### [PROVIDED DATA]
(* ===== verification/SchedMain.v ===== *)
(** * Correctness of the scheduler

    The calls a program makes to the scheduler between two context switches as a
    transition system, and the main theorems: [InitFrame] establishes the
    invariant; every call made in the invariant is free of undefined behaviour and
    keeps it, so it holds in every reachable state; which threads a call, a
    timeout, an event or the end of a thread makes runnable. *)

From Stdlib Require Import ZArith Lia.
From stdpp Require Import base gmap list option.
From S2P Require Import Prelude Heap HeapTimer Epoll Thread Sched SchedInv SchedProps SchedPool SchedSteps.

(** What the active thread (or the daemon) does next. *)
Inductive sched_call :=
  | CallSleep (sysms ms : Z)
  | CallWaitNotify (sysms timeout : Z)
  | CallEpollSchedule (fdlist : option (list ptr)) (fd : option ptr) (sysms timeout : Z)
  | CallEpollReturn
  | CallCreate (new : option ptr) (entry args : Z)
  | CallExecAll (tasks : list (option ptr * Z))
  | CallReturn
  | CallDaemonRound (evts : list (Z * Z)) (clock now : Z) (timers : list timer_call).

Section main.
Context {K : Type} (epoll_ctl : K -> epoll_op -> Z -> Z -> K * Z * Z) (default_thread_num : Z).
Implicit Types (f : MtFrame K) (t x p d sub : ptr) (A : gset ptr).

Definition exec_call (c : sched_call) (f : MtFrame K) : option (MtFrame K) :=
  match c with
  | CallSleep sysms ms => sleep sysms ms f
  | CallWaitNotify sysms timeout => WaitNotify sysms timeout f
  | CallEpollSchedule fdlist fd sysms timeout =>
      '(_, f) ← EpollSchedule_begin epoll_ctl fdlist fd sysms timeout f; Some f
  | CallEpollReturn => t ← fr_curr f; Some (EpollSchedule_end epoll_ctl t f).2
  | CallCreate new entry args => Some (CreateThread new entry args true f).2
  | CallExecAll tasks => '(_, f) ← mt_exec_all_task default_thread_num tasks f; Some f
  | CallReturn => RunEnd default_thread_num f
  | CallDaemonRound evts clock now timers => DaemonRound epoll_ctl evts clock now timers f
  end.

(** The daemon only runs its loop, the other threads do not; [new] returns
    addresses that are not in use. *)
Definition call_ok f (c : sched_call) : Prop :=
  match c with
  | CallDaemonRound _ _ _ _ => fr_curr f = fr_daemon f
  | CallCreate new _ _ => fresh (dom (fr_threads f)) [new]
  | CallExecAll tasks => fr_curr f <> fr_daemon f /\ fresh (dom (fr_threads f)) (tasks.*1)
  | _ => fr_curr f <> fr_daemon f
  end.

Inductive sched_step : MtFrame K -> MtFrame K -> Prop :=
  | step_call f c f' : call_ok f c -> exec_call c f = Some f' -> sched_step f f'.

(** ** The calls keep the invariant *)

Lemma block_inv A t b f1 f2 :
  core A [] None f1 -> moved t b f1 f2 -> place_ok b -> b <> Free -> t ∈ A ->
  low (fr_threads f1) t = Loose -> fr_daemon f1 <> Some t ->
  exists f', ThreadSchdule f2 = Some f' /\ sched_inv A f'.
Proof.
  intros C M Hb Hnf HA Hl Hd. apply sched_of_core.
  eapply core_moved; eauto; [left; by rewrite Hl|done].
Qed.

Lemma core_epoll A X Y e f : core A X Y f -> core A X Y (set_epoll e f).
Proof. by apply core_other. Qed.

Lemma inv_active A f : sched_inv A f -> fr_curr f <> fr_daemon f ->
  exists t, fr_curr f = Some t /\ fr_daemon f <> Some t /\ low (fr_threads f) t = Loose /\ t ∈ A /\
    core A [] None f.
Proof.
  intros [C (t & Ht & Hl & HA)] Hd. exists t. split_and!; auto. intros E. apply Hd. congruence.
Qed.

Lemma sleep_inv A sysms ms f :
  sched_inv A f -> fr_curr f <> fr_daemon f ->
  exists f', sleep sysms ms f = Some f' /\ sched_inv A f'.
Proof.
  intros I Hd. destruct (inv_active A f I Hd) as (t & Ht & Hdt & Hl & HA & C).
  unfold sleep. rewrite Ht.
  destruct (core_tweak A [] None t (SetWakeupTime (u64 (GetLastClock sysms f + ms))) f C Hl) as [C1 Hlow1]; try done.
  destruct (InsertSleep_moved A _ t (co_wf _ _ _ _ C1) HA) as (f2 & -> & M); [by rewrite Hlow1|]. simpl.
  eapply block_inv; eauto; [unfold place_ok; auto 7|by rewrite Hlow1].
Qed.

Lemma WaitNotify_inv A sysms timeout f :
  sched_inv A f -> fr_curr f <> fr_daemon f ->
  exists f', WaitNotify sysms timeout f = Some f' /\ sched_inv A f'.
Proof.
  intros I Hd. destruct (inv_active A f I Hd) as (t & Ht & Hdt & Hl & HA & C).
  unfold WaitNotify. rewrite Ht. simpl.
  destruct (core_tweak A [] None t (SetWakeupTime (u64 (timeout + GetLastClock sysms f))) f C Hl) as [C1 Hlow1]; try done.
  destruct (InsertIoWait_moved A _ t (co_wf _ _ _ _ C1) HA) as (f2 & -> & M); [by rewrite Hlow1|]. simpl.
  eapply block_inv; eauto; [unfold place_ok; auto 7|by rewrite Hlow1].
Qed.

(** The record changes [EpollSchedule] makes before it waits. *)
Lemma fdset_core A t fdlist fd w f :
  core A [] None f -> low (fr_threads f) t = Loose ->
  let f := on_thread t ClearAllFd f in
  let f := match fdlist with Some l => on_thread t (AddFdList l) f | None => f end in
  let f := match fd with Some o => on_thread t (AddFd o) f | None => f end in
  let f := on_thread t (SetWakeupTime (w f)) f in
  core A [] None f /\ low (fr_threads f) t = Loose.
Proof.
  intros C Hl.
  assert (Htw : forall g f0, core A [] None f0 -> low (fr_threads f0) t = Loose ->
    (forall m, mt_index (g m) = mt_index m) -> (forall m, mt_flag (g m) = mt_flag m) ->
    (forall m, view (g m) = view m) -> core A [] None (on_thread t g f0) /\
    low (fr_threads (on_thread t g f0)) t = Loose).
  { intros g f0 C0 Hl0 H1 H2 H3. destruct (core_tweak A [] None t g f0) as [? Hlow]; auto.
    split; [done|]. by rewrite Hlow. }
  destruct (Htw ClearAllFd f C Hl) as [C1 Hl1]; try done.
  cbv zeta. destruct fdlist as [l|], fd as [o|].
  - destruct (Htw (AddFdList l) _ C1 Hl1) as [C2 Hl2]; try done.
    destruct (Htw (AddFd o) _ C2 Hl2) as [C3 Hl3]; try done. by apply Htw.
  - destruct (Htw (AddFdList l) _ C1 Hl1) as [C2 Hl2]; try done. by apply Htw.
  - destruct (Htw (AddFd o) _ C1 Hl1) as [C2 Hl2]; try done. by apply Htw.
  - by apply Htw.
Qed.

Lemma EpollSchedule_begin_inv A fdlist fd sysms timeout f :
  sched_inv A f -> fr_curr f <> fr_daemon f ->
  exists b f', EpollSchedule_begin epoll_ctl fdlist fd sysms timeout f = Some (b, f') /\ sched_inv A f'.
Proof.
  intros I Hd. destruct (inv_active A f I Hd) as (t & Ht & Hdt & Hl & HA & C).
  unfold EpollSchedule_begin. rewrite Ht.
  destruct (fdset_core A t fdlist fd (fun f => u64 (timeout + GetLastClock sysms f)) f C Hl) as [C1 Hl1].
  cbv zeta in C1, Hl1. cbv zeta.
  match type of C1 with core _ _ _ ?g => set (f1 := g) in * end.
  assert (Hfx : fr_daemon f1 = fr_daemon f /\ fr_curr f1 = fr_curr f) by (by destruct fdlist, fd).
  destruct Hfx as [Hd1 Hc1]. clearbody f1.
  destruct (EpollAdd epoll_ctl (mt_fdset (thr (fr_threads f1) t)) (fr_epoll f1)) as [ok e].
  apply (core_epoll _ _ _ e) in C1. destruct ok.
  - destruct (InsertIoWait_moved A (set_epoll e f1) t (co_wf _ _ _ _ C1) HA Hl1) as (f2 & -> & M). simpl.
    destruct (block_inv A t IoWait (set_epoll e f1) f2) as (f' & -> & I'); auto;
      [unfold place_ok; auto 7|simpl; congruence|].
    simpl. eauto.
  - exists false, (set_epoll e f1). split; [done|]. split; [done|]. exists t. simpl.
    split_and!; auto. congruence.
Qed.

Lemma CreateThread_inv A new entry args f :
  sched_inv A f -> fresh A [new] ->
  exists A', sched_inv A' (CreateThread new entry args true f).2 /\
    fr_curr (CreateThread new entry args true f).2 = fr_curr f.
Proof.
  intros [C (t & Ht & Hl & HA)] Hfr. apply fresh_cons in Hfr as [Hn _]. unfold CreateThread.
  destruct (AllocThread_core A [] None new f C Hn) as [[-> _]|(u & A' & f1 & -> & Hal & _ & C1)].
  { exists A. split; [|done]. split; eauto. }
  pose proof (al_low _ _ _ _ _ Hal) as Hlu.
  destruct (core_tweak A' [] None u (SetSartFunc (Some entry) args) f1 C1 Hlu) as [C2 Hlow2]; try done.
  set (f2 := on_thread u (SetSartFunc (Some entry) args) f1) in *.
  assert (Hlu2 : low (fr_threads f2) u = Loose) by (by rewrite Hlow2).
  pose proof (InsertRunable_moved A' f2 u (co_wf _ _ _ _ C2) Hlu2) as M.
  assert (Hut : t <> u) by (eapply allocated_ne; eauto; by rewrite Hl).
  destruct (al_live _ _ _ _ _ Hal) as (HuA & HAA & _).
  destruct (al_fixed _ _ _ _ _ Hal) as (_ & Hd1 & Hc1 & _).
  assert (Hlt : low (fr_threads f2) t = Loose).
  { rewrite Hlow2. unfold low. rewrite (al_other _ _ _ _ _ Hal) by done. done. }
  assert (Hdu : fr_daemon f2 <> Some u).
  { intros E. destruct (co_daemon _ _ _ _ C1) as (d & Hd & _ & _ & Hv).
    change (fr_daemon f1 = Some u) in E. rewrite Hd in E. injection E as ->.
    rewrite (al_view _ _ _ _ _ Hal) in Hv. done. }
  exists A'. simpl. split; [split|done].
  - eapply core_moved; eauto; [unfold place_ok; auto 7|left; by rewrite Hlu2|done].
  - exists t. split_and!; [by rewrite <- Ht, <- Hc1| |by apply HAA].
    rewrite (mv_low _ _ _ _ M), decide_False by done. done.
Qed.

Lemma EpollRcvEvent_core A X Y osfd revents f :
  core A X Y f ->
  exists f', EpollRcvEvent epoll_ctl osfd revents f = Some f' /\ core A X Y f' /\
    fr_curr f' = fr_curr f /\ fr_daemon f' = fr_daemon f.
Proof.
  intros C. unfold EpollRcvEvent. destruct (FdRefGet (fr_epoll f) osfd) as [item|]; [|by exists f].
  destruct (GetNotifyObj item) as [obj|].
  2: { eexists. split; [reflexivity|]. split_and!; [by apply core_epoll|done|done]. }
  set (f1 := set_epoll _ f). assert (C1 : core A X Y f1) by (by apply core_epoll).
  destruct (has revents (Z.lor EPOLLERR EPOLLHUP)).
  { eexists. split; [reflexivity|]. split_and!; [|done|done]. by apply (core_epoll A X Y _ f1). }
  assert (Hstep : forall b f0, core A X Y f0 -> exists rc f', (if b : bool then IoNotify obj f0 else Some (0, f0)) = Some (rc, f') /\
     core A X Y f' /\ fr_curr f' = fr_curr f0 /\ fr_daemon f' = fr_daemon f0).
  { intros [] f0 C0; [|by exists 0, f0].
    destruct (IoNotify_spec A X Y f0 obj C0) as (rc & f' & ? & ? & ? & ? & _). exists rc, f'. auto. }
  destruct (Hstep (has revents EPOLLIN) f1 C1) as (rc & f2 & -> & C2 & Hc2 & Hd2). simpl.
  destruct (negb (rc =? 0)); [by exists f2|].
  destruct (Hstep (has revents EPOLLOUT) f2 C2) as (rc' & f3 & -> & C3 & Hc3 & Hd3). simpl.
  exists f3. split_and!; auto; [by rewrite Hc3|by rewrite Hd3].
Qed.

### [ABOUT THIS EXERCISE]
Your task is to transcribe, with no changes, only the lines of the listing above that lie between the line holding "fr_curr (CreateThread new" and the line holding "pose proof (al_low _ _ _ _ _ Hal) as Hlu.", inclusive.

### [COMPLETED TASK]
    fr_curr (CreateThread new entry args true f).2 = fr_curr f.
Proof.
  intros [C (t & Ht & Hl & HA)] Hfr. apply fresh_cons in Hfr as [Hn _]. unfold CreateThread.
  destruct (AllocThread_core A [] None new f C Hn) as [[-> _]|(u & A' & f1 & -> & Hal & _ & C1)].
  { exists A. split; [|done]. split; eauto. }
  pose proof (al_low _ _ _ _ _ Hal) as Hlu.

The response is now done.